Comme l’aventure de Peter Parker avant lui, celle de Miles Morales reste assez répétitive, notamment au sujet des éléments collectables où il faut seulement se rendre à un endroit indiqué sur la carte et ramasser ou collecter l’objet. Certains d’entre eux font référence à l’histoire de Miles et Phin et sont donc tout de même intéressants, mais leur principale utilité reste la quête des trophées et le craft pour concevoir les tenues et les « mods ». Ces derniers peuvent être intéressants dans la mesure où ils vous serviront à vous spécialiser dans le style de jeu que vous avez choisi. Ils sont peut-être peu nombreux, mais tous s’avèrent intéressants dans certaines situations.

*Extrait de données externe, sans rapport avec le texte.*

Definition is_orthogonal_to (self v : Vector) (tolerance : spec_float)
  : result bool :=
  d <- dot self v ;;
  a <- py_abs d ;;
  py_lt_float a tolerance.

(** [a or b or c or d] evaluates from the left and stops at the first true
    operand. *)
Definition is_parallel_to (self v : Vector) : result bool :=
  z1 <- is_zero self default_tolerance ;;
  if z1 then Return true else
  z2 <- is_zero v default_tolerance ;;
  if z2 then Return true else
  a1 <- angle_with self v false ;;
  if feq_zero a1 then Return true else
  a2 <- angle_with self v false ;;
  Return (SFeqb a2 pi).

Definition component_parallel_to (self basis : Vector) : result Vector :=
  try_except
    (u <- normalized basis ;;
     weight <- dot self u ;;
     __mul__ u weight)
    (fun e =>
       if String.eqb (exn_str e) CANNOT_NORMALIZE_ZERO_VECTOR_MSG
       then Raise (mkExn Exception NO_UNIQUE_PARALLEL_COMPONENT_MSG)
       else Raise e).

Definition component_orthogonal_to (self basis : Vector) : result Vector :=
  try_except
    (projection <- component_parallel_to self basis ;;
     __sub__ self projection)
    (fun e =>
       if String.eqb (exn_str e) NO_UNIQUE_PARALLEL_COMPONENT_MSG
       then Raise (mkExn Exception NO_UNIQUE_ORTHOGONAL_COMPONENT_MSG)
       else Raise e).

(** [cross] calls itself from its [except] clause; [depth] is the number of
    nested calls the interpreter still allows. *)
Fixpoint cross_depth (depth : nat) (ver : pyversion) (self v : Vector)
  : result Vector :=
  match depth with
  | O => Raise recursion_error
  | S depth' =>
      try_except
        ('(x_1, y_1, z_1) <- unpack3 ver (coordinates self) ;;
         '(x_2, y_2, z_2) <- unpack3 ver (coordinates v) ;;
         c1 <- (a <- py_mul y_1 z_2 ;; b <- py_mul y_2 z_1 ;; py_sub a b) ;;
         c2 <- (a <- py_mul x_1 z_2 ;; b <- py_mul x_2 z_1 ;;
                d <- py_sub a b ;; py_neg d) ;;
         c3 <- (a <- py_mul x_1 y_2 ;; b <- py_mul x_2 y_1 ;; py_sub a b) ;;
         __init__ (PList [c1; c2; c3]))
        (fun e =>
           if isinstance e ValueError then
             let msg := exn_str e in
             if String.eqb msg "need more than 2 values to unpack" then
               self_embedded_in_R3 <-
                 __init__ (PTuple (coordinates self ++ [VStr "0"])%list) ;;
               v_embedded_in_R3 <-
                 __init__ (PTuple (coordinates v ++ [VStr "0"])%list) ;;
               cross_depth depth' ver self_embedded_in_R3 v_embedded_in_R3
             else if String.eqb msg "too many values to unpack"
                     || String.eqb msg "need more than 1 value to unpack"
             then Raise (mkExn Exception ONLY_DEFINED_IN_TWO_THREE_DIMS_MSG)
             else Raise e
           else Raise e)
  end.

Definition cross (ver : pyversion) (self v : Vector) : result Vector :=
  cross_depth recursion_limit ver self v.

Definition area_of_parallelogram_with (ver : pyversion) (self v : Vector)
  : result spec_float :=
  cross_product <- cross ver self v ;;
  magnitude cross_product.

Definition area_of_triangle_with (ver : pyversion) (self v : Vector)
  : result spec_float :=
  area <- area_of_parallelogram_with ver self v ;;
  float_div_int area 2.

End Methods.

End Vec.

(* ================================================================= *)
(** ** Vocabulary of the specification *)

Import Py Vec.
Local Open Scope py_scope.

(** The error kinds of the specification. *)
Inductive error_kind : Type :=
| InvalidArgument
| DimensionMismatch
| ZeroVectorError
| NoUniqueParallelComponent
| NoUniqueOrthogonalComponent
| UnsupportedDimension.

(** The exceptions of the class that stand for each kind: the class raises
    the builtin [ValueError] and [TypeError] from the constructor and the
    plain [Exception] elsewhere, and only the message tells the kinds apart.
    No exception of the class stands for [DimensionMismatch]. *)
Definition kind_of (e : exn) : option error_kind :=
  let msg := exn_str e in
  match exn_cls e with
  | ValueError =>
      if String.eqb msg "The coordinates must be nonempty"
      then Some InvalidArgument else None
  | TypeError =>
      if String.eqb msg "The coordinates must be iterable"
      then Some InvalidArgument else None
  | Exception =>
      if String.eqb msg CANNOT_NORMALIZE_ZERO_VECTOR_MSG
         || String.eqb msg "Cannot compute an angle with the zero vector"
      then Some ZeroVectorError
      else if String.eqb msg NO_UNIQUE_PARALLEL_COMPONENT_MSG
      then Some NoUniqueParallelComponent
      else if String.eqb msg NO_UNIQUE_ORTHOGONAL_COMPONENT_MSG
      then Some NoUniqueOrthogonalComponent
      else if String.eqb msg ONLY_DEFINED_IN_TWO_THREE_DIMS_MSG
      then Some UnsupportedDimension
      else None
  | _ => None
  end.
(** * COSMO_HEALTH: the chat panel and the voice mode, embedded in Rocq

    The repository is a browser front end: [ChatInterface.tsx] (text chat
    with sessions, image and voice attachments) and [VoiceMode.tsx] (record,
    transcribe, chat, speak).  This development embeds the event handlers of
    both components as functions over an explicit component state and an
    explicit log of the platform calls they make ([fetch], [toast],
    [speechSynthesis], [MediaRecorder], ...), and proves properties of the
    handlers.

    Each source file holds the current revision of a component followed by
    an earlier one; the current revision is the one embedded here.

    Modelling conventions.
    - A JavaScript string is its sequence of UTF-16 code units.
    - A value received from the network is a JSON value; a property read
      that finds nothing gives [JUndefined].
    - Every [await] of the source is resolved by a value that the handler
      receives as an argument (the microphone answer, the HTTP answers).
      The components are given a run-to-completion semantics, in which a
      handler together with the continuation of its awaits is one function
      ([VoiceMode.step], [ChatInterface.step]): it describes the executions
      in which no event arrives while a handler is suspended.
    - The voice screen is also given the semantics of its handlers cut at
      their awaits ([VoiceTasks.fire]), in which clicks, settling promises
      and remounts of the component interleave freely; [VoiceMode.step] is
      the schedule [VoiceTasks.sequential] of it.
    - A platform call is logged with the values the program passes to it.
    - A [useState] cell is a record field; the values a handler closes over
      are the fields of the state it is started in. *)

From Stdlib Require Import ZArith NArith List String Ascii Bool Lia.
From Stdlib Require Import DecimalString.
Import ListNotations.
Open Scope list_scope.

Set Implicit Arguments.
Set Warnings "-register-all".

(* ================================================================== *)
(** ** JavaScript values *)
(* ================================================================== *)

Module JS.

(** A string is a list of UTF-16 code units. *)
Definition jsstring := list N.

(** The code units of an ASCII literal of the source. *)
Fixpoint u16 (s : string) : jsstring :=
  match s with
  | EmptyString => []
  | String a r => N_of_ascii a :: u16 r
  end.

Fixpoint str_eqb (a b : jsstring) : bool :=
  match a, b with
  | [], [] => true
  | x :: a', y :: b' => N.eqb x y && str_eqb a' b'
  | _, _ => false
  end.

(** A number is observed by the program only through its truth value and
    its decimal rendering. *)
Record jsnumber := { num_falsy : bool; num_text : jsstring }.

Inductive jsval :=
| JUndefined
| JNull
| JBool (b : bool)
| JNum (n : jsnumber)
| JStr (s : jsstring)
| JArr (elems : list jsval)
| JObj (fields : list (jsstring * jsval)).

(** [new Error(message)] and the errors the engine raises. *)
Record Error := { message : jsval }.

Definition mkError (s : string) : Error := {| message := JStr (u16 s) |}.

(** ToBoolean. *)
Definition truthy (v : jsval) : bool :=
  match v with
  | JUndefined | JNull => false
  | JBool b => b
  | JNum n => negb (num_falsy n)
  | JStr s => match s with [] => false | _ => true end
  | JArr _ | JObj _ => true
  end.

(** [a || b]. *)
Definition or_else (a b : jsval) : jsval := if truthy a then a else b.

Fixpoint own (fields : list (jsstring * jsval)) (k : jsstring) : option jsval :=
  match fields with
  | [] => None
  | (k', v) :: r => if str_eqb k' k then Some v else own r k
  end.

(** [v.k] for the keys the program reads ([text], [response],
    [session_id], [detail]): none of them is inherited from a prototype, so
    only an own property of an object can supply it; reading from
    [null] or [undefined] raises a TypeError, whose message is the
    engine's (the handlers only test it for being empty). *)
Definition prop (v : jsval) (k : string) : Error + jsval :=
  match v with
  | JUndefined =>
      inl (mkError "Cannot read properties of undefined")
  | JNull =>
      inl (mkError "Cannot read properties of null")
  | JObj fields =>
      inr (match own fields (u16 k) with Some x => x | None => JUndefined end)
  | _ => inr JUndefined
  end.

Definition has_own (fields : list (jsstring * jsval)) (k : string) : bool :=
  match own fields (u16 k) with Some _ => true | None => false end.

(** ToString.  An object parsed from JSON holds no function, so an own
    [toString] property hides [Object.prototype.toString] and the
    conversion raises; an array is joined with commas, [null] and
    [undefined] elements giving the empty string. *)
Fixpoint ToString (v : jsval) : Error + jsstring :=
  match v with
  | JUndefined => inr (u16 "undefined")
  | JNull => inr (u16 "null")
  | JBool true => inr (u16 "true")
  | JBool false => inr (u16 "false")
  | JNum n => inr (num_text n)
  | JStr s => inr s
  | JObj fields =>
      if has_own fields "toString"
      then inl (mkError "Cannot convert object to primitive value")
      else inr (u16 "[object Object]")
  | JArr elems =>
      (fix join (first : bool) (l : list jsval) : Error + jsstring :=
         match l with
         | [] => inr []
         | e :: r =>
             let piece :=
               match e with
               | JUndefined | JNull => inr []
               | _ => ToString e
               end in
             match piece, join false r with
             | inl err, _ => inl err
             | _, inl err => inl err
             | inr p, inr q =>
                 inr ((if first then [] else u16 ",") ++ p ++ q)
             end
         end) true elems
  end.

(** WhiteSpace and LineTerminator code units, the ones [trim] strips. *)
Definition is_space (c : N) : bool :=
  (  (9 <=? c) && (c <=? 13)
  || (c =? 32) || (c =? 160) || (c =? 5760)
  || ((8192 <=? c) && (c <=? 8202))
  || (c =? 8232) || (c =? 8233) || (c =? 8239) || (c =? 8287)
  || (c =? 12288) || (c =? 65279))%N.

Fixpoint trimStart (s : jsstring) : jsstring :=
  match s with
  | [] => []
  | c :: r => if is_space c then trimStart r else s
  end.

Definition trimEnd (s : jsstring) : jsstring := rev (trimStart (rev s)).

(** [s.trim()]. *)
Definition trim (s : jsstring) : jsstring := trimEnd (trimStart s).

(** [n.toString()] for an integer. *)
Definition Number_toString (z : Z) : jsstring :=
  u16 (NilZero.string_of_int (Z.to_int z)).

(** A character class [[\ulo-\uhi]] tested against a string. *)
Definition test_range (lo hi : N) (text : jsstring) : bool :=
  existsb (fun c => (lo <=? c) && (c <=? hi))%N text.

Definition test_char (ch : N) (text : jsstring) : bool :=
  existsb (fun c => (c =? ch)%N) text.

End JS.

(* ================================================================== *)
(** ** The platform: forms, HTTP answers, logged calls, handlers *)
(* ================================================================== *)

Module Web.
Import JS.

(** Recorded audio, as delivered by a [dataavailable] event. *)
Definition Data := list N.

(** [new Blob(parts, { type })]. *)
Record Blob := { blob_parts : list Data; blob_type : string }.

(** [new File(parts, name)], or a file picked in an [<input>]. *)
Record File := { file_parts : list Blob; file_name : string }.

(** One [formData.append(...)]. *)
Inductive FormValue :=
| FText (v : jsval)
| FBlob (b : Blob) (filename : string)
| FFile (f : File).

Definition FormData := list (string * FormValue).

Definition has_field (name : string) (fd : FormData) : bool :=
  existsb (fun e => String.eqb (fst e) name) fd.

(** An HTTP answer: its status and what [res.json()] resolves or rejects
    with. *)
Record Response := { status : Z; json : Error + jsval }.

(** [res.ok]. *)
Definition ok (res : Response) : bool :=
  ((200 <=? status res) && (status res <=? 299))%Z.

(** What [await fetch(...)] gives: a rejection (the request never got an
    answer) or an answer. *)
Definition FetchResult := (Error + Response)%type.

(** [new SpeechSynthesisUtterance(text)] with its [lang] assigned. *)
Record Utterance := { utt_text : jsval; utt_lang : string }.

(** The calls a handler makes to the platform, in the order it makes them. *)
Inductive Call :=
| GetUserMedia
| RecorderStart
| RecorderStop
| TracksStop
| CreateObjectURL (object : Blob + File)
| Fetch (url : string) (body : FormData)
| Toast (title : string) (description : jsval) (variant : string)
| Speak (u : Utterance)
| Cancel.

Definition is_toast (c : Call) : bool :=
  match c with Toast _ _ _ => true | _ => false end.

Definition is_fetch_to (url : string) (c : Call) : bool :=
  match c with Fetch u _ => String.eqb u url | _ => false end.

Definition is_speak (c : Call) : bool :=
  match c with Speak _ => true | _ => false end.

(** A handler: it transforms the world [W] and either completes with a
    value or throws. *)
Definition M (W A : Type) : Type := W -> W * (Error + A).

Definition ret {W A} (a : A) : M W A := fun w => (w, inr a).

Definition throw {W A} (e : Error) : M W A := fun w => (w, inl e).

Definition bind {W A B} (m : M W A) (k : A -> M W B) : M W B :=
  fun w =>
    match m w with
    | (w', inr a) => k a w'
    | (w', inl e) => (w', inl e)
    end.

(** [try { m } catch (err) { h err }]. *)
Definition try_catch {W A} (m : M W A) (h : Error -> M W A) : M W A :=
  fun w =>
    match m w with
    | (w', inr a) => (w', inr a)
    | (w', inl e) => h e w'
    end.

(** [await p] for a promise that settles with [r]; also the result of an
    operation of the engine that may throw. *)
Definition await {W A} (r : Error + A) : M W A := fun w => (w, r).

Definition modify {W} (f : W -> W) : M W unit := fun w => (f w, inr tt).

Definition read {W A} (f : W -> A) : M W A := fun w => (w, inr (f w)).

Definition when {W} (c : bool) (m : M W unit) : M W unit :=
  if c then m else ret tt.

(** The world a handler leaves behind. *)
Definition exec {W A} (m : M W A) (w : W) : W := fst (m w).

End Web.

Declare Scope handler_scope.
Delimit Scope handler_scope with handler.
Notation "x <- m ;; k" := (Web.bind m (fun x => k))
  (at level 61, m at next level, right associativity) : handler_scope.
Notation "m ;; k" := (Web.bind m (fun _ => k))
  (at level 61, right associativity) : handler_scope.

(* ================================================================== *)
(** ** VoiceMode.tsx *)
(* ================================================================== *)

Module VoiceMode.
Import JS Web.
Local Open Scope handler_scope.
Local Open Scope string_scope.

(** [detectLanguage]: the first script whose range occurs in [text]. *)
Definition detectLanguage (text : jsstring) : string :=
  if test_range 0x0900 0x097F text then "hi-IN"
  else if test_range 0x0900 0x097F text && test_char 0x0931 text then "mr-IN"
  else if test_range 0x0C80 0x0CFF text then "kn-IN"
  else if test_range 0x0B80 0x0BFF text then "ta-IN"
  else if test_range 0x0B00 0x0B7F text then "or-IN"
  else if test_range 0x0980 0x09FF text then "bn-IN"
  else if test_range 0x0A00 0x0A7F text then "pa-IN"
  else if test_range 0x0A80 0x0AFF text then "gu-IN"
  else if test_range 0x0D00 0x0D7F text then "ml-IN"
  else if test_range 0x0C00 0x0C7F text then "te-IN"
  else if test_range 0x0D80 0x0DFF text then "si-LK"
  else if test_range 0x3040 0x309F text || test_range 0x30A0 0x30FF text
       then "ja-JP"
  else if test_range 0x4E00 0x9FFF text then "zh-CN"
  else if test_range 0xAC00 0xD7AF text then "ko-KR"
  else "en-IN".

(** The tags [detectLanguage] names. *)
Definition language_tags : list string :=
  [ "hi-IN"; "mr-IN"; "kn-IN"; "ta-IN"; "or-IN"; "bn-IN"; "pa-IN"; "gu-IN";
    "ml-IN"; "te-IN"; "si-LK"; "ja-JP"; "zh-CN"; "ko-KR"; "en-IN" ].

(** The script ranges of the character classes of [detectLanguage]. *)
Definition script_ranges : list (N * N) :=
  [ (0x0900, 0x097F); (0x0C80, 0x0CFF); (0x0B80, 0x0BFF); (0x0B00, 0x0B7F);
    (0x0980, 0x09FF); (0x0A00, 0x0A7F); (0x0A80, 0x0AFF); (0x0D00, 0x0D7F);
    (0x0C00, 0x0C7F); (0x0D80, 0x0DFF); (0x3040, 0x309F); (0x30A0, 0x30FF);
    (0x4E00, 0x9FFF); (0xAC00, 0xD7AF) ]%N.

Definition in_listed_script (c : N) : bool :=
  existsb (fun r => (fst r <=? c) && (c <=? snd r))%N script_ranges.

(** The [useState] cells. *)
Record State := {
  isListening : bool;
  isProcessing : bool;
  transcript : jsval;
  response : jsval;
  sessionId : jsval
}.

(** A recorder made by [startListening]: its [onstop] handler closes over
    the [sessionId] of the render that made it. *)
Record MediaRecorder := { onstop_sessionId : jsval }.

(** [speechSynthesis]: the utterance being spoken and the queued ones. *)
Record Synth := { spoken : option Utterance; queue : list Utterance }.

Definition speaking (s : Synth) : bool :=
  match spoken s with Some _ => true | None => false end.

Definition pending (s : Synth) : bool :=
  match queue s with [] => false | _ => true end.

Record World := {
  state : State;
  mediaRecorderRef : option MediaRecorder;
  audioChunksRef : list Data;
  synth : Synth;
  calls : list Call
}.

Definition initial : World := {|
  state := {| isListening := false; isProcessing := false;
              transcript := JStr []; response := JStr [];
              sessionId := JNull |};
  mediaRecorderRef := None;
  audioChunksRef := [];
  synth := {| spoken := None; queue := [] |};
  calls := []
|}.

Definition with_state (f : State -> State) (w : World) : World :=
  {| state := f (state w); mediaRecorderRef := mediaRecorderRef w;
     audioChunksRef := audioChunksRef w; synth := synth w;
     calls := calls w |}.

Definition setIsListening (b : bool) : M World unit :=
  modify (with_state (fun s =>
    {| isListening := b; isProcessing := isProcessing s;
       transcript := transcript s; response := response s;
       sessionId := sessionId s |})).

Definition setIsProcessing (b : bool) : M World unit :=
  modify (with_state (fun s =>
    {| isListening := isListening s; isProcessing := b;
       transcript := transcript s; response := response s;
       sessionId := sessionId s |})).
(** * NHL Stats Analyzer: the stat-derivation engine of [app.py]

    A shallow embedding of the helper functions, the selection list and the
    per-selection processing loop of [app.py], followed by the properties of
    the specification that are stated about them.

    Modelling conventions.
    - Python strings are sequences of code points; the model carries the
      code points below 256 in [string].
    - Integers of the feed (goals, shots, ...) are [Z].  Columns of a
      DataFrame that hold such integers are modelled without the 64-bit
      wrap-around of numpy: the sums of a season's boxscore figures are far
      from 2^63.
    - Floating-point results are modelled by the exact rational [Q] they
      round; rounding, overflow and the limit on the length of a decimal
      literal are outside the model.  The float NaN and Python's [None] are
      explicit constructors.
    - Exceptions are values of [exn] carried by the [result] monad. *)

From Stdlib Require Import ZArith QArith Lia Lqa Bool List String Ascii.
From Stdlib Require Import Sorting.Sorted Sorting.Permutation.
From Stdlib Require DecimalString DecimalPos DecimalZ.
Import ListNotations.

Local Open Scope Z_scope.

(* ------------------------------------------------------------------ *)
(** ** Exceptions *)

Inductive exn : Type :=
| KeyError (key : string)
| ValueError
| AttributeError
| IndexError
| ZeroDivisionError.

Inductive result (A : Type) : Type :=
| Ok (a : A)
| Raise (e : exn).

Arguments Ok {A} a.
Arguments Raise {A} e.

Definition bind {A B : Type} (r : result A) (k : A -> result B) : result B :=
  match r with
  | Ok a => k a
  | Raise e => Raise e
  end.

Notation "x <- r ;; k" := (bind r (fun x => k))
  (at level 61, r at next level, right associativity).

(** [try: body except: handler], with a bare [except]. *)
Definition try_except {A : Type} (body : result A) (handler : A) : result A :=
  match body with
  | Ok a => Ok a
  | Raise _ => Ok handler
  end.

Fixpoint mapM {A B : Type} (f : A -> result B) (l : list A) : result (list B) :=
  match l with
  | [] => Ok []
  | a :: t => b <- f a ;; bs <- mapM f t ;; Ok (b :: bs)
  end.

(* ------------------------------------------------------------------ *)
(** ** Python values that reach [parse_toi] *)

Inductive pyobj : Type :=
| PyNone
| PyNaN
| PyStr (s : string).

UN « DLC XXL » QUI AURAIT PU ÊTRE BIEN PLUS.
Simon Rutter n’a pas menti quand il disait que ce nouveau jeu serait une version améliorée de la précédente. Bien que plus court, le jeu est néanmoins moins répétitif et plus complet. Plus complet dans le sens où les équipes d’Insomniac Games ont pris en compte les reproches liées au précédent titre en apportant des alternatives qui viennent rompre la répétitivité de l’aventure, et je pense notamment aux quêtes « AQSD » disponibles grâce à l’application du jeu. Ces dernières sont variées et très originales. C’est justement ce type d’activité qui manquait au sein de l’aventure de Peter Parker. Les « crimes », activités qui apparaissent de façon aléatoire lorsque que vous parcourez la ville, ont aussi fait l’objet d’ajustements et sont devenus bien plus riches qu’auparavant, même si au bout d’une dizaine, la répétitivité reprend du poil de la bête. Globalement, les activités sont variées et bénéficient d’une certaine profondeur, mis à part pour les objets collectables.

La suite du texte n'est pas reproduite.